Controlling the spatial organization of cells in 3D biological hydrogels for the study of cell-cell mechanical interactions

Methods to accurately pattern cells on 2D substrates are well-established, enabling a variety of applications in cell biology, tissue engineering and drug screening. However, cell micropatterning in biomimetic 3D environments has been more challenging, especially at the micro-scale resolution, and currently relies on sophisticated tools and protocols. We develop here a simple and effective method (> 90% efficiency) to micropattern large arrays of single cells or cell spheroids of defined sizes in biological hydrogels, with precise control over cell-cell distances and neighboring cells position.
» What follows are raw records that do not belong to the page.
(** Every call is answered and keeps the coordinator well formed. *)
Lemma serve_keeps_wf c k :
  wf c → call_ok c k → ∃ c' p, serve c k = Ok (c', p) ∧ wf c'.
Proof.
  intros [] Hk. destruct k as [a|a|a|a|a]; simpl in *.
  - unfold GiveMapTask. case_decide; simpl; [by eauto using Build_wf|].
    destruct (index_in_range (filenames c) (counter_map c)) as [f Hf]; [lia|].
    unfold give_map_locked. rewrite Hf. simpl.
    eexists _, _; split; [done|]. constructor; simpl; try lia.
    intros i Hi%wf_reported0. lia.
  - unfold GiveReduceTask. repeat case_decide; simpl; try by eauto using Build_wf.
    rewrite give_reduce_locked_Ok by lia. simpl.
    eexists _, _; split; [done|]. constructor; simpl; auto; lia.
  - destruct (index_in_range (map_complete c) (ma_Maptask_id a)) as [b Hb]; [lia|].
    rewrite (CheckLastMapDone_eq c a b Hb). simpl.
    destruct (report_flag _ _ _ Hb) as [_ Hcount].
    eexists _, _; split; [done|].
    constructor; simpl; rewrite ?report_length; try done; [|destruct b; lia].
    destruct b; [done|]. intros i. rewrite list_lookup_insert_Some.
    intros [(<-&_&_)|[_ Hi]]; [lia|auto].
  - destruct (index_in_range (reduce_complete c) (ra_Reducetask_id a)) as [b Hb]; [lia|].
    rewrite (CheckLastReduceDone_eq c a b Hb). simpl.
    destruct (report_flag _ _ _ Hb) as [_ Hcount].
    eexists _, _; split; [done|].
    constructor; simpl; rewrite ?report_length; try done. destruct b; lia.
  - eauto using Build_wf.
Qed.

(** Served one at a time, every call that reports only tasks handed out is
answered (no index is out of range), and leaves the coordinator well formed:
the counters stay in range, and [done_map] and [done_reduce] count exactly the
flags that are set. *)
Theorem serve_wf c k :
  wf c → call_ok c k → ∃ c' p, serve c k = Ok (c', p) ∧ wf c'.
Proof. apply serve_keeps_wf. Qed.

(** C14. Served one at a time, the coordinator refines the two-phase task
table: it hands out each task once and in order, starts the reduce phase only
when every map task is finished, and says that a phase is over exactly when
every task of it was reported. *)
Theorem serve_refines c k c' p :
  wf c → call_ok c k → serve c k = Ok (c', p) →
  spec_serve (abs_map c) (abs_reduce c) k = (abs_map c', abs_reduce c', abs_resp p).
Proof.
  intros [] Hk Hs. destruct k as [a|a|a|a|a]; simpl in *.
  - go_simp. unfold spec_give, abs_map. simpl.
    destruct (GiveMapTask_inv _ _ _ _ _ H) as [(?&->&->&->)|(?&->&Hg)].
    + by rewrite decide_False by lia.
    + apply give_map_locked_Ok in Hg as (_&_&->&_&->). by rewrite decide_True by lia.
  - go_simp. unfold spec_over. simpl.
    pose proof (done_counter_full _ _ _ wf_map_len0 wf_done_map0) as Hover.
    unfold spec_give; simpl.
    destruct (GiveReduceTask_inv _ _ _ _ _ H) as
      [(?&->&->&->)|[(?&?&->&->)|(?&?&->&Hg)]]; case_bool_decide; try tauto.
    + by rewrite decide_False by lia.
    + rewrite give_reduce_locked_Ok in Hg by lia. go_simp. rewrite decide_True by lia.
      by rewrite decide_False by lia.
  - destruct (index_in_range (map_complete c) (ma_Maptask_id a)) as [b Hb]; [lia|].
    rewrite (CheckLastMapDone_eq c a b Hb) in Hs. go_simp.
    destruct (report_flag _ _ _ Hb) as [Hset _].
    pose proof (report_done _ _ _ _ _ Hb wf_map_len0 wf_done_map0) as Hover.
    unfold spec_finish, abs_map, abs_reduce; simpl. rewrite Hset. f_equal.
    by case_decide; case_bool_decide; try tauto.
  - destruct (index_in_range (reduce_complete c) (ra_Reducetask_id a)) as [b Hb]; [lia|].
    rewrite (CheckLastReduceDone_eq c a b Hb) in Hs. go_simp.
    destruct (report_flag _ _ _ Hb) as [Hset _].
    pose proof (report_done _ _ _ _ _ Hb wf_reduce_len0 wf_done_reduce0) as Hover.
    unfold spec_finish, abs_map, abs_reduce; simpl. rewrite Hset. f_equal.
    by case_decide; case_bool_decide; try tauto.
  - by go_simp.
Qed.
We utilize a silicone strip to mechanically support the gel and facilitate transfer of cells from a glass substrate to a 3D gel by peeling-off the gel with the silicone carrier. We used these large gel patterns to study the long-range, matrix-mediated mechanical interactions between well-organized array of cells, a process relevant to tissue morphogenesis, tumor development and wound healing. At 200 µm cell-cell spacing, we identified a collective formation of intense cell-generated anisotropic tension lines emerging in the gel between near neighbors, along which cells preferentially migrate. Beyond revealing fundamental cell morphogenetic processes, the presented gel micropatterning method can be used to reconstruct any desired tissue geometry with micrometer resolution in 3D hydrogel environments, leveraging the engineering of tissues in complex architectures.